The records.
-*-*-

(** * A shallow embedding of the trading chart component

    Source: [src/chart/trading-chart.tsx].  The development follows the
    file top to bottom: the numeric helpers and formatters, the per-instance
    mutable records (axis bounds, interaction state, gradient cache), the
    bounds computation, the gradient cache, [render] and the pointer
    handlers.  The definitions come first; the theorems about them follow.

    Numbers.  A JavaScript [number] is modelled by the type [num]: an exact
    rational, or one of the three special values [NaN], [+Infinity],
    [-Infinity].  Arithmetic on finite values is exact (binary64 rounding is
    not modelled, and [-0] is identified with [+0]); the special values follow
    the IEEE rules the source relies on: [x / 0], [Infinity - Infinity],
    comparisons with [NaN], and the truthiness of [0] and [NaN]. *)

From Stdlib Require Import ZArith QArith Qround Qabs Qminmax.
From Stdlib Require Import Lia Lqa List String Ascii Bool DecimalString.
Import ListNotations.

Set Implicit Arguments.

(** ** JavaScript numbers *)

Module JS.

Inductive num : Type :=
| NaN
| NInf
| PInf
| Fin (q : Q).

Definition zero : num := Fin 0.
Definition one : num := Fin 1.

Definition is_fin (a : num) : bool :=
  match a with Fin _ => true | _ => false end.

Definition is_nan (a : num) : bool :=
  match a with NaN => true | _ => false end.

(** Sign of a rational as a comparison with zero. *)
Definition qsign (q : Q) : comparison := Qcompare q 0.

Definition neg (a : num) : num :=
  match a with
  | NaN => NaN
  | NInf => PInf
  | PInf => NInf
  | Fin q => Fin (- q)
  end.

Definition add (a b : num) : num :=
  match a, b with
  | NaN, _ | _, NaN => NaN
  | PInf, NInf | NInf, PInf => NaN
  | PInf, _ | _, PInf => PInf
  | NInf, _ | _, NInf => NInf
  | Fin x, Fin y => Fin (x + y)
  end.

Definition sub (a b : num) : num := add a (neg b).

(** An infinity of the sign of [c]; [0 * Infinity] is [NaN]. *)
Definition inf_of_sign (c : comparison) : num :=
  match c with Gt => PInf | Lt => NInf | Eq => NaN end.

Definition flip (c : comparison) : comparison := CompOpp c.

Definition mul (a b : num) : num :=
  match a, b with
  | NaN, _ | _, NaN => NaN
  | PInf, PInf | NInf, NInf => PInf
  | PInf, NInf | NInf, PInf => NInf
  | PInf, Fin y | Fin y, PInf => inf_of_sign (qsign y)
  | NInf, Fin y | Fin y, NInf => inf_of_sign (flip (qsign y))
  | Fin x, Fin y => Fin (x * y)
  end.

(** Division.  A finite non-zero value over zero is an infinity of the sign
    of the dividend, [0 / 0] is [NaN]; a finite value over an infinity is
    [0]. *)
Definition div (a b : num) : num :=
  match a, b with
  | NaN, _ | _, NaN => NaN
  | PInf, PInf | PInf, NInf | NInf, PInf | NInf, NInf => NaN
  | PInf, Fin y => match qsign y with Lt => NInf | _ => PInf end
  | NInf, Fin y => match qsign y with Lt => PInf | _ => NInf end
  | Fin _, PInf | Fin _, NInf => Fin 0
  | Fin x, Fin y =>
      match qsign y with
      | Eq => inf_of_sign (qsign x)
      | _ => Fin (x / y)
      end
  end.

(** [a < b]; every comparison with [NaN] is [false]. *)
Definition lt (a b : num) : bool :=
  match a, b with
  | NaN, _ | _, NaN => false
  | _, NInf => false
  | NInf, _ => true
  | PInf, _ => false
  | _, PInf => true
  | Fin x, Fin y => match Qcompare x y with Lt => true | _ => false end
  end.

(** [a === b] on numbers. *)
Definition eqb (a b : num) : bool :=
  match a, b with
  | NInf, NInf | PInf, PInf => true
  | Fin x, Fin y => Qeq_bool x y
  | _, _ => false
  end.

Definition gt (a b : num) : bool := lt b a.
Definition le (a b : num) : bool := lt a b || eqb a b.
Definition ge (a b : num) : bool := le b a.

(** Truthiness: [0] and [NaN] are falsy. *)
Definition truthy (a : num) : bool :=
  match a with
  | NaN => false
  | Fin q => negb (Qeq_bool q 0)
  | _ => true
  end.

(** [a || b] on numbers. *)
Definition or_else (a b : num) : num := if truthy a then a else b.

Definition abs (a : num) : num :=
  match a with
  | NaN => NaN
  | NInf | PInf => PInf
  | Fin q => Fin (Qabs q)
  end.

(** [Math.max] and [Math.min]: [NaN] if either argument is. *)
Definition max (a b : num) : num :=
  match a, b with
  | NaN, _ | _, NaN => NaN
  | _, _ => if lt a b then b else a
  end.

Definition min (a b : num) : num :=
  match a, b with
  | NaN, _ | _, NaN => NaN
  | _, _ => if lt b a then b else a
  end.

(** [Math.round]: the nearest integer, ties toward [+Infinity]. *)
Definition round (a : num) : num :=
  match a with
  | Fin q => Fin (inject_Z (Qfloor (q + (1 # 2))))
  | _ => a
  end.

Definition of_Z (z : Z) : num := Fin (inject_Z z).
Definition of_nat (n : nat) : num := of_Z (Z.of_nat n).

(** Equality of values: the rationals are compared by [Qeq]. *)
Definition same (a b : num) : Prop :=
  match a, b with
  | NaN, NaN | NInf, NInf | PInf, PInf => True
  | Fin x, Fin y => x == y
  | _, _ => False
  end.

End JS.

Import JS.

Declare Scope num_scope.
Delimit Scope num_scope with num.
Bind Scope num_scope with num.
Infix "+" := add : num_scope.
Infix "-" := sub : num_scope.
Infix "*" := mul : num_scope.
Infix "/" := div : num_scope.
Infix "<?" := lt : num_scope.
Infix ">?" := gt : num_scope.
Infix ">=?" := ge : num_scope.
Infix "=?" := eqb : num_scope.
Infix "=~" := same (at level 70) : num_scope.

(** ** Numeric helpers (lines 48-63) *)

Definition Y_STEPS : num := of_Z 5.
Definition Y_SMOOTHING : num := Fin 0.15.
Definition LONG_PRESS_DELAY : num := of_Z 300.
Definition DASH_LENGTH : num := of_Z 4.
Definition GAP_LENGTH : num := of_Z 4.

Definition MARKER_UP_COLOR : Z := 0x22c55e.
Definition MARKER_DOWN_COLOR : Z := 0xef4444.

(** [Number.EPSILON] is [2^-52]. *)
Definition Number_EPSILON : num := Fin (1 # (2 ^ 52)).

Definition clamp (value lo hi : num) : num :=
  JS.min (JS.max value lo) hi.

Definition lerp (a b t : num) : num := (a + (b - a) * t)%num.

(** ** Formatter (lines 72-101)

    [toFixed], [toPrecision] and [toLocaleString] are defined by ECMAScript
    on the mathematical value of the number, so the exact-rational reading is
    theirs.  Two renderings are the host's: the shortest round-trip decimal
    of a value of magnitude [10^21] or more (the only case in which
    [toFixed] defers to [Number::toString]) and the locale date rendering of
    [formatTimestamp].  The host also tells whether [navigator.vibrate]
    exists. *)

Record Host : Type := {
  NumberToString : Q -> string;
  toLocaleDateString : num -> string;
  vibrate_supported : bool
}.

Local Open Scope string_scope.

Definition digits (n : Z) : string :=
  NilZero.string_of_uint (N.to_uint (Z.to_N n)).

Fixpoint zeros (k : nat) : string :=
  match k with
  | O => ""
  | S k' => String "0" (zeros k')
  end.

Definition pow10 (k : nat) : Z := 10 ^ Z.of_nat k.

(** The integer closest to [q], the larger one on a tie. *)
Definition nearest (q : Q) : Z := Qfloor (q + (1 # 2)).

Definition qneg (q : Q) : bool :=
  match Qcompare q 0 with Lt => true | _ => false end.

Definition sign_prefix (q : Q) : string := if qneg q then "-" else "".

(** [n] written with exactly [f] fractional digits, [n] being the value
    scaled by [10^f] (steps 8-10 of [Number.prototype.toFixed]). *)
Definition fixed_digits (n : Z) (f : nat) : string :=
  let m := digits n in
  match f with
  | O => m
  | _ =>
      let k := String.length m in
      let m' := if Nat.leb k f then zeros (S f - k) ++ m else m in
      let k' := String.length m' in
      substring 0 (k' - f) m' ++ "." ++ substring (k' - f) f m'
  end.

-*-*-

Within the material, find all lines that hold the word "Require" and show them.

From Stdlib Require Import ZArith QArith Qround Qabs Qminmax.
From Stdlib Require Import Lia Lqa List String Ascii Bool DecimalString.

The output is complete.